Are you trying to trick the Craft Robo Pro?? You cant do it! It hates me regardless!! haha.

Here is a screenshot of that


----------



## prometheus (Oct 19, 2006)

AdamnSmith said:


> Here is the one that worked...


Will this one still work?


----------



## AdamnSmith (Dec 10, 2007)

prometheus said:


> Will this one still work?


yeh its cutting right now... The registration marks were still there from earlier. I am now trying it on a completely new artwork.


----------



## prometheus (Oct 19, 2006)

The only difference I can see, is the complexity of the artwork. I don't know if that is throwing it a curve.


----------



## AdamnSmith (Dec 10, 2007)

And to think I tried to choose a very simple character.

All the lines you see are not going to be cut. Just the outter most one.


----------



## AdamnSmith (Dec 10, 2007)

So I tried a new character.. made an outline around it to cut him out... and it worrked fine.. I cant stand how finacky and un-reliable this thing is. Hopefully it starts to catch on.


----------



## AdamnSmith (Dec 10, 2007)

When I cut regular paper it tears and bends and crinkles and turns to crap... I believe this will happen with the JPSS - do you HAVE to have the magic stuff to make this not happen?


----------



## AdamnSmith (Dec 10, 2007)

Back to the "Marker Error"... This is ****ing stupid.


----------



## AdamnSmith (Dec 10, 2007)

I took my cellphone and video'd what happens.

It's low quality and it's a .3GP file.. Not sure what that is, but my Motorola made it.. I can view it on quicktime just fine.

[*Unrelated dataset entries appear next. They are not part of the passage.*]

Definition count_inside (ps : list producer) : nat := length (filter (fun p => inside p = true) ps).

#[local] Arguments count_inside _ : simpl never.

(** A slot whose valid bit is set. *)
Definition is_valid (t : flagcxDeviceTrigger) : bool := negb (Z.land (tr_trd t) flagcxDeviceTriggerValidMask =? 0).

(** The words a producer has stored already. *)
Definition stored (p : producer) (slot : flagcxDeviceTrigger) : Prop :=
  match p with
  | StoreSnd t n => tr_fst slot = tr_fst t
  | StoreTrd t n => tr_fst slot = tr_fst t /\ tr_snd slot = tr_snd t
  | _ => True
  end.

(** The producer [p] holds the reservation of [q]. *)
Definition holds (ps : list producer) (q : Z) : Prop :=
  exists i p t, ps !! i = Some p /\ reservation p = Some (t, q).

Record slot_inv (s : fifo_system) (q : Z) (slot : flagcxDeviceTrigger) : Prop := {
  sl_valid : is_valid slot = true ->
    Z.of_nat (length (fs_taken s)) <= q < ff_produced (fs_fifo s) /\
    (exists t, fs_reserved s !! Z.to_nat q = Some t /\ slot = published t) /\ ~ holds (fs_producers s) q;
  sl_stored : forall i p t, fs_producers s !! i = Some p -> reservation p = Some (t, q) -> stored p slot
}.

Record fifo_inv (s : fifo_system) : Prop := {
  fi_cap : 0 < ff_capacity (fs_fifo s) < U64_MOD /\ Z.of_nat (length (ff_slots (fs_fifo s))) = ff_capacity (fs_fifo s);
  fi_gate : Z.of_nat (length (fs_producers s)) < 2 ^ 63 /\
    ff_producerState (fs_fifo s) =
      Z.of_nat (count_inside (fs_producers s)) + match fs_phase s with HostOpen => 0 | _ => 2 ^ 63 end;
  fi_produced : ff_produced (fs_fifo s) = Z.of_nat (length (fs_reserved s)) /\ ff_produced (fs_fifo s) <= U64_MAX;
  fi_taken : Z.of_nat (length (fs_taken s)) = ff_consumed (fs_fifo s) + Z.b2z (fs_holding s) /\
    Z.of_nat (length (fs_taken s)) <= ff_produced (fs_fifo s);
  fi_prefix : fs_taken s = take (length (fs_taken s)) (fs_reserved s);
  fi_ok : Forall trigger_ok (fs_reserved s) /\
    forall i p t, fs_producers s !! i = Some p -> p = Calling t \/ p = Entered t -> trigger_ok t;
  fi_reservation : forall i p t n, fs_producers s !! i = Some p -> reservation p = Some (t, n) ->
    Z.of_nat (length (fs_taken s)) <= n < ff_produced (fs_fifo s) /\ fs_reserved s !! Z.to_nat n = Some t /\
    (has_room p = true -> n < ff_consumed (fs_fifo s) + ff_capacity (fs_fifo s));
  fi_unique : forall i j p q t u n, fs_producers s !! i = Some p -> fs_producers s !! j = Some q ->
    reservation p = Some (t, n) -> reservation q = Some (u, n) -> i = j;
  fi_slots : forall q, ff_consumed (fs_fifo s) <= q < ff_consumed (fs_fifo s) + ff_capacity (fs_fifo s) ->
    exists slot, ff_slots (fs_fifo s) !! Z.to_nat (q mod ff_capacity (fs_fifo s)) = Some slot /\ slot_inv s q slot;
  fi_lost : failed (fs_terminal s) = false -> forall q, Z.of_nat (length (fs_taken s)) <= q < ff_produced (fs_fifo s) ->
    holds (fs_producers s) q \/
    q < ff_consumed (fs_fifo s) + ff_capacity (fs_fifo s) /\
    exists slot, ff_slots (fs_fifo s) !! Z.to_nat (q mod ff_capacity (fs_fifo s)) = Some slot /\ is_valid slot = true;
  fi_closed : fs_phase s = HostClosed -> forall i p, fs_producers s !! i = Some p -> admitted p = false;
  fi_failed : fs_phase s <> HostOpen -> failed (fs_terminal s) = true
}.

(** ** Bits of the gate *)

Lemma land_closed n : 0 <= n < 2 ^ 63 -> Z.land n flagcxFifoProducerClosedMask = 0.
Proof.
  intros Hn. change flagcxFifoProducerClosedMask with (2 ^ 63). apply Z.bits_inj'. intros k Hk.
  rewrite Z.land_spec, Z.pow2_bits_eqb, Z.bits_0 by lia. destruct (Z.eqb_spec 63 k) as [<-|]; [|apply andb_false_r].
  rewrite andb_true_r. by apply (testbit_small n 63).
Qed.

Lemma add_closed n : 0 <= n < 2 ^ 63 -> n + 2 ^ 63 = Z.lor n flagcxFifoProducerClosedMask.
Proof.
  intros Hn. pose proof (Z.add_lor_land n flagcxFifoProducerClosedMask) as E. rewrite land_closed in E by done.
  change flagcxFifoProducerClosedMask with (2 ^ 63) in *. lia.
Qed.

Lemma gate_open_spec n (phase : host_phase) : 0 <= n < 2 ^ 63 ->
  (Z.land (n + match phase with HostOpen => 0 | _ => 2 ^ 63 end) flagcxFifoProducerClosedMask =? 0) =
  match phase with HostOpen => true | _ => false end.
Proof.
  intros Hn. assert (Hc : Z.land (n + 2 ^ 63) flagcxFifoProducerClosedMask = 2 ^ 63).
  { rewrite add_closed by done. rewrite Z.land_lor_distr_l, land_closed, Z.land_diag by done. done. }
  destruct phase; [by rewrite Z.add_0_r, land_closed|by rewrite Hc|by rewrite Hc].
Qed.

Lemma gate_active_spec n (phase : host_phase) : 0 <= n < 2 ^ 63 ->
  Z.land (n + match phase with HostOpen => 0 | _ => 2 ^ 63 end) flagcxFifoProducerActiveMask = n.
Proof.
  intros Hn. change flagcxFifoProducerActiveMask with (Z.ones 63).
  rewrite Z.land_ones by lia. destruct phase; [rewrite Z.add_0_r; by apply Z.mod_small| |];
    (rewrite <- (Z.mul_1_l (2 ^ 63)) at 1; rewrite Z.mod_add by lia; by apply Z.mod_small).
Qed.

(** ** Preservation *)

Lemma bool_decide_is_true b : bool_decide (b = true) = b.
Proof. by destruct b. Qed.

Lemma count_inside_insert ps i p p' : ps !! i = Some p ->
  (count_inside (<[i := p']> ps) + Nat.b2n (inside p) = count_inside ps + Nat.b2n (inside p'))%nat.
Proof.
  intros Hi. pose proof (length_filter_insert (fun p => inside p = true) ps i p p' Hi) as H.
  cbn beta in H. by rewrite !bool_decide_is_true in H.
Qed.

Lemma count_inside_le ps : (count_inside ps <= length ps)%nat.
Proof. apply length_filter. Qed.

(** The gate's word counts the producers inside. *)
Definition gate_word (ps : list producer) (ph : host_phase) : Z :=
  Z.of_nat (count_inside ps) + match ph with HostOpen => 0 | _ => 2 ^ 63 end.

Lemma gate_word_bounds (ps : list producer) : Z.of_nat (length ps) < 2 ^ 63 -> 0 <= Z.of_nat (count_inside ps) < 2 ^ 63.
Proof. intros Hl. pose proof (count_inside_le ps). lia. Qed.

(** The word after a producer has entered or left. *)
Lemma gate_word_insert ps ph i p p' : ps !! i = Some p -> Z.of_nat (length ps) < 2 ^ 63 ->
  gate_word (<[i := p']> ps) ph = (gate_word ps ph + Z.b2z (inside p') - Z.b2z (inside p)) mod U64_MOD.
Proof.
  intros Hi Hl. pose proof (count_inside_insert ps i p p' Hi) as Hc. pose proof (count_inside_le (<[i := p']> ps)) as Hle.
  rewrite length_insert in Hle. unfold gate_word.
  assert (E : Z.of_nat (count_inside ps) + match ph with HostOpen => 0 | _ => 2 ^ 63 end + Z.b2z (inside p') - Z.b2z (inside p) =
    Z.of_nat (count_inside (<[i := p']> ps)) + match ph with HostOpen => 0 | _ => 2 ^ 63 end).
  { destruct (inside p), (inside p'); cbn in *; lia. }
  rewrite E, Z.mod_small; [done|]. destruct ph; lia.
Qed.

Lemma slot_holds_insert ps i p p' q : ps !! i = Some p ->
  reservation p' = reservation p \/ reservation p' = None -> holds (<[i := p']> ps) q -> holds ps q.
Proof.
  intros Hi Hr (j & x & t & Hj & Hx). apply list_lookup_insert_Some in Hj as [(-> & -> & _)|[Hne Hj]]; [|by exists j, x, t].
  exists j, p, t. split; [done|]. destruct Hr; congruence.
Qed.

(** A step that changes at most the gate's word: the producer keeps its
    reservation or, after a failure, drops it. *)
Lemma quiet_inv f tm ps ph h rs tk i p p' :
  fifo_inv (MkFifoSystem f tm ps ph h rs tk) -> ps !! i = Some p ->
  reservation p' = reservation p \/ reservation p' = None /\ (reservation p <> None -> failed tm = true) ->
  (has_room p' = true -> has_room p = true \/ exists t n, reservation p' = Some (t, n) /\ n < ff_consumed f + ff_capacity f) ->
  (forall slot, stored p' slot) -> (forall t, p' = Calling t \/ p' = Entered t -> trigger_ok t) ->
  (ph = HostClosed -> admitted p' = false) ->
  fifo_inv (MkFifoSystem (set_producerState ((ff_producerState f + Z.b2z (inside p') - Z.b2z (inside p)) mod U64_MOD) f)
    tm (<[i := p']> ps) ph h rs tk).
Proof.
  intros [Fcap [Fl Fg] Fp Ft Fpre [Fok Fc] Fr Fu Fs Flost Fcl Ff] Hi Hres Hroom Hst Hok Hcl. cbn in *.
  fold (gate_word ps ph) in Fg.
  assert (Hres' : reservation p' = reservation p \/ reservation p' = None) by tauto.
  assert (Hback : forall j x, <[i := p']> ps !! j = Some x -> (j = i /\ x = p') \/ (j <> i /\ ps !! j = Some x)).
  { intros j x [(-> & -> & _)|[Hne Hj]]%list_lookup_insert_Some; auto. }
  assert (Hown : forall t n, reservation p' = Some (t, n) -> reservation p = Some (t, n)).
  { intros t n E. destruct Hres' as [E'|E']; congruence. }
  constructor; cbn; try done.
  - rewrite length_insert. split; [done|]. fold (gate_word (<[i := p']> ps) ph). rewrite Fg. symmetry.
    by apply (gate_word_insert ps ph i p p').
  - split; [done|]. intros j x t [[-> ->]|[_ Hj]]%Hback; [by apply Hok|by apply (Fc j)].
  - intros j x t n [[-> ->]|[_ Hj]]%Hback Hx; [|by apply (Fr j x)].
    destruct (Fr i p t n Hi (Hown _ _ Hx)) as (H1 & H2 & H3). split; [done|]. split; [done|].
    intros [Hp|(t' & n' & E & Hlt)]%Hroom; [by apply H3|]. congruence.
  - intros a b x y t u n [[-> ->]|[Ha Hx]]%Hback [[-> ->]|[Hb Hy]]%Hback Rx Ry; [done| | |by apply (Fu a b x y t u n)].
    + by apply (Fu i b p y t u n Hi Hy (Hown _ _ Rx)).
    + by apply (Fu a i x p t u n Hx Hi Rx (Hown _ _ Ry)).
  - intros q Hq. destruct (Fs q Hq) as (slot & Hslot & [Sv Ss]). cbn in Sv, Ss. exists slot. split; [done|]. constructor; cbn.
    + intros Hv. destruct (Sv Hv) as (H1 & H2 & H3). split; [done|]. split; [done|]. intros Hh. apply H3. by eapply slot_holds_insert.
    + intros j x t [[-> ->]|[_ Hj]]%Hback Hx; [apply Hst|by apply (Ss j x t)].
  - intros Htm q Hq. destruct (Flost Htm q Hq) as [(j & x & t & Hj & Hx)|?]; [left|by right].
    destruct (decide (j = i)) as [->|Hne].
    + assert (x = p) as -> by congruence. exists i, p', t. rewrite list_lookup_insert_eq by (by eapply lookup_lt_Some).
      split; [done|]. destruct Hres as [->|[_ Hd]]; [done|]. rewrite Hd in Htm; [done|congruence].
    + exists j, x, t. by rewrite list_lookup_insert_ne.
  - intros Hph j x [[-> ->]|[_ Hj]]%Hback; [by apply Hcl|by apply (Fcl Hph j)].
Qed.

http://www.onthefritts.com/CR.3GP

This video shows the machine's optical eye locating and finessing it's coordinates or whatever on the first mark, and then travelling to the next mark, and shooting the red lazer RIGHT ON THE MARK - yet not finding it. My cellphone stopped recording right when the machine stopped... Then it came up with "MARK ERROR" and stopped moving.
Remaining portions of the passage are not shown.